Associated Press - Sunday, October 20, 2002
Nicole Itano, Associated Press Writer
The miners live crowded together in squalid buildings -- without the joys of day-to-day family living -- under a system born of colonialism and perpetuated by apartheid. But that is changing for many men like Sitofe.
His wife and daughter are coming to join him in a new, pastel-colored house built by his employer, Lonmin Platinum, in an effort to stem the spread of AIDS and create a more stable work force by encouraging family living.
"I am so very happy. ... Now we can live together as a family," said Sitofe, 28, who works at a mine in Rustenburg, about 60 miles west of Johannesburg.
Faced with post-apartheid laws that no longer favor migrant labor and with HIV infection rates estimated at 25 percent to 30 percent of their workers, many South African mining companies are working to replace crowded, all-male hostels with low-cost, family housing.
Working with local governments, they are building houses, converting old hostels into family dwellings and offering stipends to miners who live off company property.
"The days when a company can decide how a man must live his life and how his family must live their life are long gone," said Willie Jacobsz, a spokesman for Gold Fields Ltd., South Africa's second-largest gold company, which has several pilot projects for family housing.

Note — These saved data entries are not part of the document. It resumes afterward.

(** C18: An issued secret works.  If a request to a key endpoint is answered with
    a secret, the caller passed the gate as the organisation the answer names or
    presented the platform token; exactly one record was added, active; a
    listing of the organisation shows the key as it was answered, with the
    creation time the store keeps; and while the record is stored, every request
    its holder signs with the secret authenticates, whenever the store answers,
    as the principal the answer describes. *)
Theorem issued_key_authenticates e c r w x w' v secret (He : key_endpoint e) (E : route s e c r w = (Some x, w'))
  (Hx : resp_Body x = PControl (PCreatedKey v secret)) :
  ((exists p w1, passes_gate s r p w w1 /\ pr_OrgID p = kv_OrgID v) \/ provisioned r) /\
  (exists rec, view w' = <[kv_ID v := rec]> (view w) /\ kv_IsActive v = true /\ kv_RevokedAt v = None) /\
  (forall l w'', ka_ListKeys admin (kv_OrgID v) w' = (Ok l, w'') ->
     exists ki t, ki ∈ l /\ ki_CreatedAt ki = stamp t /\ v = viewOf {| ki_KeyID := ki_KeyID ki; ki_OrgID := ki_OrgID ki; ki_Tier := ki_Tier ki; ki_Env := ki_Env ki;
       ki_Status := ki_Status ki; ki_Shadow := ki_Shadow ki; ki_CreatedAt := t; ki_RevokedAt := ki_RevokedAt ki |}) /\
  forall (a : Authenticator W) ts nonce m p b w2 t w4 w5,
    KeyReads (keys a) view -> view w2 !! kv_ID v = view w' !! kv_ID v -> is_ok (LookupByID (keys a) (kv_ID v) w2).1 = true ->
    now (LookupByID (keys a) (kv_ID v) w2).2 = (t, w4) -> in_int64 ts = true -> skew_of t (time_Unix ts) <= maxSkew a ->
    8 <= Z.of_nat (String.length nonce) <= 128 -> Remember (nonces a) (kv_ID v) nonce (nonceTTL a) w4 = (Ok true, w5) ->
    Authenticate a m p (client_headers secret m p ts nonce b) b w2 =
    (Ok {| pr_OrgID := kv_OrgID v; pr_KeyID := kv_ID v; pr_Tier := kv_Tier v; pr_Env := kv_Env v; pr_Shadow := kv_Shadow v |}, w5).
Proof using All.
  assert (Hm : exists org, minted org w x w' /\ ((exists p w1, passes_gate s r p w w1 /\ pr_OrgID p = org) \/ provisioned r)).
  { assert (Hsil : forall P : Prop, silent_answer x -> P) by (intros P; unfold silent_answer; by rewrite Hx).
    destruct (key_request_cases e c r w x w' He E) as [(p & w1 & Hp & [[_ [Hmi|[_ Hb]]]|[_ [(info & _ & _ & _ & Hb)|[_ Hb]]]])|[(_ & Htok & org & _ & [Hmi|[_ Hb]])|[_ Hb]]];
      try by apply Hsil.
    - exists (pr_OrgID p). split; [done|]. left. eauto.
    - by rewrite Hx in Hb.
    - exists org. split; [done|]. by right. }
  destruct Hm as (org & Hmint & Hwho). pose proof Hmint as (env & tier & sh & g & w0 & w1 & t & wc & Hg & Hv & Hc & Hb). rewrite Hx in Hb. injection Hb as -> ->.
  destruct (new_record_shape _ _ _ sh _ _ _ Hg) as (Ho & Ht & Hst). set (rec := with_Shadow sh (gk_Record g)) in *.
  assert (Hs : view w' = <[KeyID rec := rec]> (view w)) by (pose proof (admin_create rec t wc) as Ha; by rewrite Hc, Hv in Ha).
  unfold viewOf. cbn [kv_OrgID kv_ID kv_Tier kv_Env kv_Shadow kv_IsActive kv_RevokedAt ki_OrgID ki_KeyID ki_Tier ki_Env ki_Shadow ki_Status ki_RevokedAt ki_CreatedAt]. change (KeyID (gk_Record g)) with (KeyID rec).
  split; [done|]. split.
  { exists rec. rewrite Hs. split; [done|]. split; [|done]. cbn in Hst |- *. by rewrite Hst. }
  split.
  { intros l w'' Hl. exists (info_at rec (stamp t) None), t. split; [eapply admin_created; [exact Hc|by rewrite Ho]|]. split; [done|]. unfold info_at. cbn [ki_KeyID ki_OrgID ki_Tier ki_Env ki_Status ki_Shadow ki_CreatedAt ki_RevokedAt]. by rewrite Ho, Ht. }
  intros a ts nonce m p b w2 t2 w4 w5 Hreads Hk Hok Hnow Hts Hskew Hn Hfresh.
  assert (Hlook : LookupByID (keys a) (KeyID rec) w2 = (Ok rec, (LookupByID (keys a) (KeyID rec) w2).2)).
  { pose proof (reads_record (store:=keys a) (view:=view) (KeyID rec) w2) as Hr. rewrite Hk, Hs, lookup_insert_eq in Hr.
    destruct (LookupByID (keys a) (KeyID rec) w2) as [[rec'|er] w3]; [|done]. cbn in Hr |- *. by injection Hr as ->. }
  rewrite (signed_authenticates a env org tier g w0 w1 rec ts nonce m p b w2 (LookupByID (keys a) (KeyID rec) w2).2 t2 w4 w5); try done.
  unfold principal_of. by rewrite Ho, Ht.
Qed.
End keys.

(** * Revocation *)

(** A property that lookups, the clock and the nonce store keep is kept by a
    request. *)
Lemma Authenticate_keeps {W} `{Sha256} `{Runtime W} (P : W -> Prop) (a : Authenticator W) m p h b w :
  (forall id w, P w -> P (LookupByID (keys a) id w).2) -> (forall w, P w -> P (now w).2) ->
  (forall k n ttl w, P w -> P (Remember (nonces a) k n ttl w).2) -> P w -> P (Authenticate a m p h b w).2.
Proof.
  intros Hl Hn Hr Hw. destruct (Authenticate_cases a m p h b w) as [(e & _ & [-> |(id & [-> | ->])])|(rec & t & w2 & Hd & _ & ->)]; auto.
  destruct Hd as (rk & id & hh & w1 & _ & _ & El & En). unfold check_nonce. rewrite bind_let. cbn [fst snd mret io_ret]. apply Hr.
  specialize (Hn w1). rewrite En in Hn. apply Hn. specialize (Hl id w Hw). by rewrite El in Hl.
Qed.

(** The record under every id has that id, as a creation leaves it. *)
Definition keys_wf (m : gmap string KeyRecord) : Prop := map_Forall (fun id rec => KeyID rec = id) m.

In an effort to provide cheap labor to mines, British colonial rulers, white South Africans and mining magnates developed the migrant labor system in the late 19th century. The racist, apartheid government that took power in 1948 turned that system into law.
Generations of poor black miners were forced to leave their families at home in rural areas or in neighboring countries. They lived in hostels, with as many as 16 jammed in a room. The hostels were dens of alcoholism, crime and prostitution, and experts say they spread AIDS, tuberculosis and other infectious diseases.
"If you consider the social setting in which hundreds of thousands of young men are removed from rural areas, living in single-sex hostels with easy access to sex workers and to alcohol, then you understand quite clearly one of the most important reasons for the spread of HIV," said Dr. Mark Lurie, an investigator for the South African Medical Research Council's migrant project.
Although the mining industry denies the migrant labor system substantially contributed to the spread of AIDS, Lurie's research found migrant mine workers were 21/2 times more likely to be infected with HIV. Their wives, left at home to fend for themselves, also had higher than average infection rates.
The migration project estimates that converting mine hostels to family housing could reduce HIV transmission by as much as 40 percent.
Charles Kendall, human resources manager at Lonmin Platinum, says building family housing makes sense for the industry.
"The international trend in business is to focus on core businesses and to stop worrying about all these extras like housing," he said. "With AIDS, we realized that wasn't going to work. We were going to have to be more proactive and comprehensive in the way we looked at this problem."
Lonmin, praised for its housing policies, has already spent $5 million building more than 1,000 dwellings like the one Sitofe will share with his family. An additional 2,000 are planned.
While that will affect only a small percentage of the company's 16,000 regular mine workers, Kendall says it is a start.
Despite the positive changes, unions and AIDS researchers say few mines have made a real commitment to ending the hostel system.
"While the industry is starting to talk about, 'Yes, this is important,' they're not saying, 'This is important, let's change it,"' said Moferefere Lekorotsoanoe, spokesman for the National Union of Mineworkers. "Most of these mining houses, when you raise the issue, they make excuses and say this is a very costly exercise."
As some mining companies point out, building family housing is only part of the solution. Many miners like the freedom of living away from their families or want their families to stay in rural areas to keep a claim on traditional land. Additionally, many mine workers are foreigners who cannot bring their families under South African immigration laws.
Nevertheless, for men like Joseph Tlontlollo, a Lonmin miner who lives in a dark, dingy room with 12 other men, the possibility of bringing his wife to join him gives hope.
Six months ago the hostel about 30 feet from Joseph's room looked like his. Now it has family units.
"I like them very much," Tlontlollo said, looking at the new pink building from the concrete stoop of his room. "I will be able to bring my family."